> [Problem details]
Could you reproduce the lines below from the one with "aes_generate_key _ _" through the one with "ec_generate_ed25519_key _ := mret"? Keep both ends and add nothing.

[Records drawn from a dataset]
=== Begin Enclosure ===

(** ** A device that makes keys *)

Module SampleKeys.
Import Keyblob.Sample SampleTa SampleDer SampleX509.
#[export] Instance public_keys : PublicKeys := {|
  ec_subject_public_key _ := Ok (u8_of 4 :: replicate 64 (u8_of 1)); rsa_subject_public_key _ := Ok [u8_of 2];
  bit_string_from_bytes := Some |}.
#[export] Instance import_traits : ImportTraits := {|
  rsa_import_pkcs8_key _ _ := Ok (KM_Rsa (Opaque []), 2048, 65537);
  ec_import_pkcs8_key _ _ := Ok (KM_Ec EcCurve_P256 CurveType_Nist (Opaque []));
  ec_import_raw_ed25519_key _ _ := Ok (KM_Ec EcCurve_Curve25519 CurveType_EdDsa (Opaque []));
  ec_import_raw_x25519_key _ _ := Ok (KM_Ec EcCurve_Curve25519 CurveType_Xdh (Opaque []));
  aes_import_key _ _ := Ok (KM_Aes (Opaque []), 128);
  des_import_key _ _ := Ok (KM_TripleDes (Opaque []));
  hmac_import_key d _ := Ok (KM_Hmac (Explicit d), 8 * len d) |}.
#[export] Instance generators : KeyGenerators := {|
  aes_generate_key _ _ := mret (KM_Aes (Opaque []));
  des_generate_key _ := mret (KM_TripleDes (Opaque []));
  hmac_generate_key _ _ := mret (KM_Hmac (Opaque []));
  rsa_generate_key _ _ _ := mret (KM_Rsa (Opaque []));
  ec_generate_nist_key c _ := mret (KM_Ec (EcCurve_of_nist c) CurveType_Nist (Opaque [u8_of 7]));
  ec_generate_ed25519_key _ := mret (KM_Ec EcCurve_Curve25519 CurveType_EdDsa (Opaque []));
  ec_generate_x25519_key _ := mret (KM_Ec EcCurve_Curve25519 CurveType_Xdh (Opaque [])) |}.
Definition one_byte {A} : Encode A := mk_encode (λ _, Ok 1) (λ _, write_byte 5).
#[export] Instance cert_codecs : CertCodecs := {|
  key_usage_enc := one_byte; basic_constraints_enc := one_byte; sequence_header_enc := one_byte;
  attestation_extension_enc _ := one_byte; tbs_enc := one_byte; certificate_enc := one_byte |}.
Definition wrapper : SecureKeyWrapper :=
  mk_wrapper 0 [] [] (mk_key_description 3 (mk_authz [] [] None None [])) [] [].
#[export] Instance wrapper_codecs : WrapperCodecs := {|
  wrapper_from_der _ _ := Ok wrapper; key_description_enc _ := one_byte |}.
#[export] Instance signing : RetrieveCertSigningInfo := {|
  signing_key _ := Ok (KM_Ec EcCurve_P256 CurveType_Nist (Opaque [u8_of 1]));
  cert_chain _ := Ok [{| Certificate_encoded_certificate := [u8_of 48] |}] |}.
#[export] Instance attest_ids : RetrieveAttestationIds := {|
  attest_ids_state := unit; attest_ids_get _ := km_err CannotAttestIds;
  attest_ids_destroy_all := λ s, (Ok tt, s) |}.
#[export] Instance hbk : UniqueIdHbk := {| unique_id_hbk := default_unique_id_hbk |}.

#[export] Instance key_traits : KeyTraitsLaws.
Proof.
  split; cbn; try (by intros; simplify_eq).
  - intros info params g key g'. destruct info; cbn; by intros [= <- _].
  - intros ??? [H|[H|H]]; by injection H as <-.
Qed.

Definition keys : KeyMintKeys := mk_keys booted true None [] None.
Definition ec_params : list KeyParam :=
  [KP_Purpose KeyPurpose_Sign; KP_Algorithm Algorithm_Ec; KP_KeySize 256; KP_EcCurve EcCurve_P256;
   KP_Digest Digest_Sha256; KP_NoAuthRequired; KP_AttestationChallenge [u8_of 1];
   KP_AttestationApplicationId [u8_of 2]; KP_CertificateNotBefore 0; KP_CertificateNotAfter 1000].
Definition created_key := generate_key ec_params None keys.
Definition created_res : KeyCreationResult :=
  value {| KeyCreationResult_key_blob := []; KeyCreationResult_key_characteristics := [];
           KeyCreationResult_certificate_chain := [] |} created_key.

(** The same device with other patch levels. *)
Definition at_patchlevel (p : Z) : KeyMintTa :=
  config_run [Cfg_SetBootInfo SampleTa.boot; Cfg_SetHalInfo {| os_version := 140000; os_patchlevel := p;
                                                       vendor_patchlevel := 20240105 |};
              Cfg_EarlyBootEnded] fresh.
Definition old_key : PlaintextKeyBlob * bool :=
  match keyblob_to_upgrade (at_patchlevel 202402) aes_blob [] with
  | Ok p => p
  | _ => ({| characteristics := []; key_material := KM_Hmac (Opaque []) |}, true)
  end.
Definition upgraded := upgrade_key aes_blob [] (at_patchlevel 202402).

Lemma patchlevel_wf p : is_u32 p → versions_wf (at_patchlevel p).
Proof.
  intros Hp. split.
  - intros h [= <-]. cbn. split_and!; range_lia.
  - intros b [= <-]. cbn. range_lia.
Qed.
#[local] Instance kp_wf_dec p : Decision (kp_wf p).
Proof. destruct p; cbn; unfold is_unsigned, is_signed; apply _. Defined.
#[local] Instance kc_wf_dec kc : Decision (KeyCharacteristics_wf kc).
Proof. unfold KeyCharacteristics_wf. apply _. Defined.
Lemma old_key_wf : Forall KeyCharacteristics_wf (characteristics old_key.1).
Proof. decide_compute. Qed.
Lemma created_wf : Forall KeyCharacteristics_wf (KeyCreationResult_key_characteristics created_res).
Proof. decide_compute. Qed.
Definition slots_ok : sdm_state → Prop := InMemory.mgr_ok.
#[export] Instance slots_laws : SDMLaws slots_ok := InMemory.InMemorySDM_laws.
#[export] Instance slots_u32 : SDMSlots slots_ok := InMemory.InMemorySDM_slots.
Lemma sample_mgr_ok : InMemory.mgr_ok (InMemory.mk_mgr (Some (replicate 32 (u8_of 6))) (replicate 4 None)).
Proof. vm_compute. discriminate. Qed.

Lemma new_key_usable_witness :
  created_key.1 = Ok created_res ∧ ∃ key slot,
    keyblob_parse_decrypt (ks_ta created_key.2) (KeyCreationResult_key_blob created_res) ec_params =
    Ok ({| characteristics := bound_characteristics (KeyCreationResult_key_characteristics created_res);
           key_material := key |}, slot).
Proof.
  split; [vm_compute; reflexivity|].
  apply (new_key_usable keys ec_params None created_res created_key.2 (ok:=slots_ok)).
  - exact sample_mgr_ok.
  - left. succeeds.
  - exact created_wf.
Defined.
Lemma upgrade_refuses_downgrade_witness :
  upgrade_key aes_blob [] (at_patchlevel 202312) = (km_err InvalidArgument, at_patchlevel 202312).
Proof.
  apply (upgrade_refuses_downgrade (at_patchlevel 202312) aes_blob [] old_key.1 old_key.2
    {| security_level := SecurityLevel_TrustedEnvironment;
       authorizations := aes_chars ++ keymint_tags booted KeyOrigin_Generated |} (KP_OsPatchlevel 202401)).
  - vm_compute. reflexivity.
  - apply (bool_decide_unpack _). vm_compute. exact I.
  - reflexivity.
  - decide_compute.
  - eexists. split; [reflexivity|]. cbn. lia.
Defined.
Lemma upgrade_key_current_witness :
  (value [] upgraded = [] ∧ upgraded.2 = at_patchlevel 202402 ∧ old_key.2 = false ∧
   ∀ kc, kc ∈ characteristics old_key.1 → security_level kc = ta_security_level (at_patchlevel 202402) →
         Forall (version_current (at_patchlevel 202402)) (authorizations kc)) ∨
  (value [] upgraded ≠ [] ∧ same_device (at_patchlevel 202402) upgraded.2 ∧ ∃ cs slot,
   keyblob_parse_decrypt upgraded.2 (value [] upgraded) [] =
   Ok ({| characteristics := cs; key_material := key_material old_key.1 |}, slot)).
Proof.
  apply (upgrade_key_current aes_blob [] (at_patchlevel 202402) (value [] upgraded) upgraded.2 old_key.1 old_key.2
    (ok:=slots_ok)).
  - exact sample_mgr_ok.
  - apply patchlevel_wf. range_lia.
  - vm_compute. reflexivity.
  - vm_compute. reflexivity.
  - exact old_key_wf.
  - succeeds.
Defined.
Definition signer := signing_info ec_params None (KM_Ec EcCurve_P256 CurveType_Nist (Opaque [])) keys.
Definition signer_info : SigningInfo :=
  mk_signing_info (Some ([u8_of 1], [u8_of 2])) (KM_Ec EcCurve_P256 CurveType_Nist (Opaque [u8_of 1])) [u8_of 48]
    [{| Certificate_encoded_certificate := [u8_of 48] |}].
Lemma attestation_signer_witness :
  len [u8_of 1] ≤ MAX_ATTESTATION_CHALLENGE_LEN ∧ ∃ app i,
    omap as_AttestationApplicationId ec_params = [app] ∧ Some signer_info = Some i ∧
    si_attestation_info i = Some ([u8_of 1], app) ∧ ∃ t,
      signing_key t = Ok (si_signing_key i) ∧
      (which t = DeviceUnique ↔ KP_DeviceUniqueAttestation ∈ ec_params) ∧
      (which t = DeviceUnique → ta_security_level (ks_ta keys) = SecurityLevel_Strongbox) ∧
      algo_hint t = SigningAlgorithm_Ec.
Proof.
  apply (attestation_signer ec_params None (KM_Ec EcCurve_P256 CurveType_Nist (Opaque [])) keys
           (Some signer_info) signer.2).
  assert (value None signer = Some signer_info) as <- by (vm_compute; reflexivity). succeeds.
Defined.
Definition ec_spki : SubjectPublicKeyInfo :=
  mk_spki X509_NIST_OID (Some (Params_Oid ALGO_PARAM_P256_OID)) [u8_of 4; u8_of 1].
Definition ec_cert := generate_cert (Some signer_info) ec_spki ec_params
  (KeyCreationResult_key_characteristics created_res) keys.
Lemma certificate_contents_witness :
  ∃ tbs tbs_data sig x usage constraints attest,
    asn1_der_encode tbs_enc tbs = Ok tbs_data ∧
    sign_cert_data (si_signing_key signer_info) tbs_data = Ok sig ∧
    certificate tbs sig = Ok x ∧ asn1_der_encode certificate_enc x = Ok [u8_of 5] ∧
    tbs_subject_public_key_info tbs = ec_spki ∧
    tbs_extensions tbs = mk_extension KEY_USAGE_OID true usage ::
      (mk_extension BASIC_CONSTRAINTS_OID true <$> option_list constraints) ++
      (mk_extension ATTESTATION_EXTENSION_OID false <$> option_list attest) ∧
    asn1_der_encode key_usage_enc (key_usage_extension_bits ec_params) = Ok usage ∧
    (is_Some constraints ↔ KP_Purpose KeyPurpose_AttestKey ∈ ec_params) ∧
    ∃ v ext, attest = Some v ∧ ae_attestation_challenge ext = [u8_of 1] ∧
      asn1_der_encode (attestation_extension_enc authz_enc) ext = Ok v.
Proof.
  apply (certificate_contents (Some signer_info) ec_spki ec_params
    (KeyCreationResult_key_characteristics created_res) keys
    {| Certificate_encoded_certificate := [u8_of 5] |} ec_cert.2).
  assert (value {| Certificate_encoded_certificate := [] |} ec_cert =
          {| Certificate_encoded_certificate := [u8_of 5] |}) as <- by (vm_compute; reflexivity). succeeds.
Defined.
End SampleKeys.
Lemma read_byte_sound : sound_st (λ _, True) read_byte.
Proof. by intros []. Qed.
Lemma decode_tag_sound : sound_st (λ _, True) decode_tag_from_bytes.
Proof.
  unfold decode_tag_from_bytes. eapply sound_st_bind; [apply sound_st_get|]. intros [|b data] _; [by apply sound_st_ret|].
  eapply sound_st_bind; [apply read_byte_sound|]. intros b1 _. eapply (sound_st_bind (λ _, True)).
  - case_decide; [|by apply sound_st_ret]. eapply sound_st_bind; [apply read_byte_sound|]. intros b2 _.
    case_decide; [|by apply sound_st_ret]. eapply sound_st_bind; [apply read_byte_sound|]. intros b3 _. by apply sound_st_ret.
  - intros raw _. case_decide; [by apply sound_st_liftr|by apply sound_st_ret].
Qed.
Lemma decode_opt_field_sound read expected :
  sound_st (λ p, Forall kp_wf p.2) (decode_opt_field read expected).
Proof.
  unfold decode_opt_field. eapply (sound_st_bind (λ _, True)); [destruct read; [by apply sound_st_ret|apply decode_tag_sound]|].
  intros [t|] _; [|by apply sound_st_ret]. case_decide; [|by apply sound_st_ret].
  eapply sound_st_bind; [apply length_decode_sound|]. intros n _. eapply sound_st_bind; [apply sound_st_get|]. intros data _.
  eapply sound_st_bind; [apply sound_st_liftr, sound_reject|]. intros _ _.
  eapply sound_st_bind; [apply tlv_bytes_sound|]. intros tlv _.
  eapply sound_st_bind; [apply sound_st_liftr, decode_value_from_bytes_sound|]. intros ps Hps. by apply sound_st_ret.
Qed.
Lemma process_tags_sound tags : ∀ read ps, Forall kp_wf ps →
  sound_st (Forall kp_wf) (process_authz_list_tags tags read ps).
Proof.
  induction tags as [|t tags IH]; intros read ps Hps; cbn [process_authz_list_tags].
  - destruct read; [by apply sound_st_liftr|by apply sound_st_ret].
  - eapply sound_st_bind; [apply decode_opt_field_sound|]. intros [read' ps'] Hps'. apply IH. by apply Forall_app.
Qed.
Lemma add_key_param_wf l p : authz_wf l → kp_wf p → authz_wf (add_key_param l p).
Proof.
  destruct l as [auths keygen rot app additional]. intros (H1 & H2 & H3) Hp. unfold add_key_param.
  destruct p; cbn [is_attestation_id]; unfold authz_wf; cbn; rewrite ?Forall_app, ?Forall_singleton; done.
Qed.
Lemma new_from_key_params_wf ps : Forall kp_wf ps → authz_wf (new_from_key_params ps).
Proof.
  unfold new_from_key_params. assert (authz_wf (mk_authz [] [] None None [])) as Hl by done.
  revert Hl. generalize (mk_authz [] [] None None []). induction ps as [|p ps IH]; intros l Hl Hps; cbn; [done|].
  inversion_clear Hps. apply IH; [by apply add_key_param_wf|done].
Qed.
Lemma decode_value_sound n : sound_st authz_wf (decode_value n).
Proof.
  unfold decode_value. case_decide; [by apply sound_st_ret|].
  eapply sound_st_bind; [apply sound_st_get|]. intros data _.
  eapply sound_st_bind; [apply sound_st_liftr, sound_reject|]. intros _ _.
  eapply sound_st_bind; [by apply process_tags_sound|]. intros ps Hps. by apply sound_st_ret, new_from_key_params_wf.
Qed.
End wrapper.
(* ===== verification/Rkp.v ===== *)
(** * Remote key provisioning ([ta/src/rkp.rs])

    Key pairs whose public keys the device certifies: their generation, with the MAC that lets
    the device recognize them, and the requests for certificates over them.  COSE structures
    belong to the [coset] crate, a parameter here; keys in COSE format are made by
    [public_cose_key] ([common/src/crypto/ec.rs]). *)

From stdpp Require Import pretty.
From S2P Require Import Prelude Wire TagInfo TagLegacy CryptoTypes TagParams TagGen TagBegin Crypto.
From S2P Require Import Codec WireCodec Keyblob TaState EcKeys Asn1 Cert Keys.

(** ** The [coset] crate *)

(** The entries of the IANA registries that are used. *)
Inductive CoseAlgorithm : Set := Cose_ES256 | Cose_ES384 | Cose_EdDSA | Cose_ECDH_ES_HKDF_256.
Inductive CoseCurve : Set := Cose_P256 | Cose_P384 | Cose_P521 | Cose_X25519 | Cose_Ed25519.
Definition cose_curve_value (c : CoseCurve) : Z :=
  match c with Cose_P256 => 1 | Cose_P384 => 2 | Cose_P521 => 3 | Cose_X25519 => 4 | Cose_Ed25519 => 6 end.
(** Labels of the curve and of the x-coordinate in [OkpKeyParameter]. *)
Definition OKP_CRV : Z := -1.
Definition OKP_X : Z := -2.

Inductive Label : Set := Label_Int (i : Z) | Label_Text (s : string).
#[export] Instance Label_eq_dec : EqDecision Label.
Proof. solve_decision. Defined.

(** Messages with a MAC: built with the algorithm HMAC 256/256 from a payload and a tag, which
    is computed over the data to be authenticated; that of a message without payload does not
    exist (the crate panics). *)
Class CoseMac0s := {
  CoseMac0 : Type;
  mac0_hmac256 : bytes → bytes → CoseMac0;
  mac0_hmac256_tbm : bytes → bytes → bytes;             (* external data, payload *)
  mac0_payload : CoseMac0 → option bytes;
  mac0_tag : CoseMac0 → bytes;
  mac0_tbm : bytes → CoseMac0 → option bytes;
  mac0_to_vec : CoseMac0 → CborResult bytes;
  mac0_from_slice : bytes → CborResult CoseMac0;
  mac0_to_tagged_vec : CoseMac0 → CborResult bytes;
  mac0_from_tagged_slice : bytes → CborResult CoseMac0
}.
Class CoseMac0Laws `{CoseMac0s} : Prop := {
  mac0_payload_build p t : mac0_payload (mac0_hmac256 p t) = Some p;
  mac0_tag_build p t : mac0_tag (mac0_hmac256 p t) = t;
  mac0_tbm_build aad p t : mac0_tbm aad (mac0_hmac256 p t) = Some (mac0_hmac256_tbm aad p);
  mac0_tbm_payload aad m : mac0_tbm aad m = None ↔ mac0_payload m = None;
  mac0_roundtrip p t b : mac0_to_vec (mac0_hmac256 p t) = Ok b → mac0_from_slice b = Ok (mac0_hmac256 p t);
  mac0_tagged_roundtrip p t b :
    mac0_to_tagged_vec (mac0_hmac256 p t) = Ok b → mac0_from_tagged_slice b = Ok (mac0_hmac256 p t)
}.

(** Keys, built step by step. *)
Class CoseKeys := {
  CoseKey : Type;
  new_ec2_pub_key : CoseCurve → bytes → bytes → CoseKey;
  new_okp_key : CoseKey;
  with_param : Z → Value → CoseKey → CoseKey;
  with_algorithm : CoseAlgorithm → CoseKey → CoseKey;
  with_key_id : bytes → CoseKey → CoseKey;
  cose_key_params : CoseKey → list (Label * Value);
  cose_key_to_vec : CoseKey → CborResult bytes;
  cose_key_from_cbor_value : Value → CborResult CoseKey
}.
(** Signed messages, from the algorithm, the payload and the signature. *)
Class CoseSign1s := {
  sign1_tbs : CoseAlgorithm → bytes → bytes → bytes;      (* external data, payload *)
  sign1_to_cbor_value : CoseAlgorithm → bytes → bytes → CborResult Value
}.

(** ** Public keys as COSE keys *)

Definition RKP_TEST_KEY_CBOR_MARKER : Z := -70000.
Inductive CoseKeyPurpose : Set := Cose_Agree | Cose_Sign.

Section cose_key.
Context `{PK : PublicKeys} `{CK : CoseKeys}.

=== End Enclosure ===

> [Task result]
  aes_generate_key _ _ := mret (KM_Aes (Opaque []));
  des_generate_key _ := mret (KM_TripleDes (Opaque []));
  hmac_generate_key _ _ := mret (KM_Hmac (Opaque []));
  rsa_generate_key _ _ _ := mret (KM_Rsa (Opaque []));
  ec_generate_nist_key c _ := mret (KM_Ec (EcCurve_of_nist c) CurveType_Nist (Opaque [u8_of 7]));
  ec_generate_ed25519_key _ := mret (KM_Ec EcCurve_Curve25519 CurveType_EdDsa (Opaque []));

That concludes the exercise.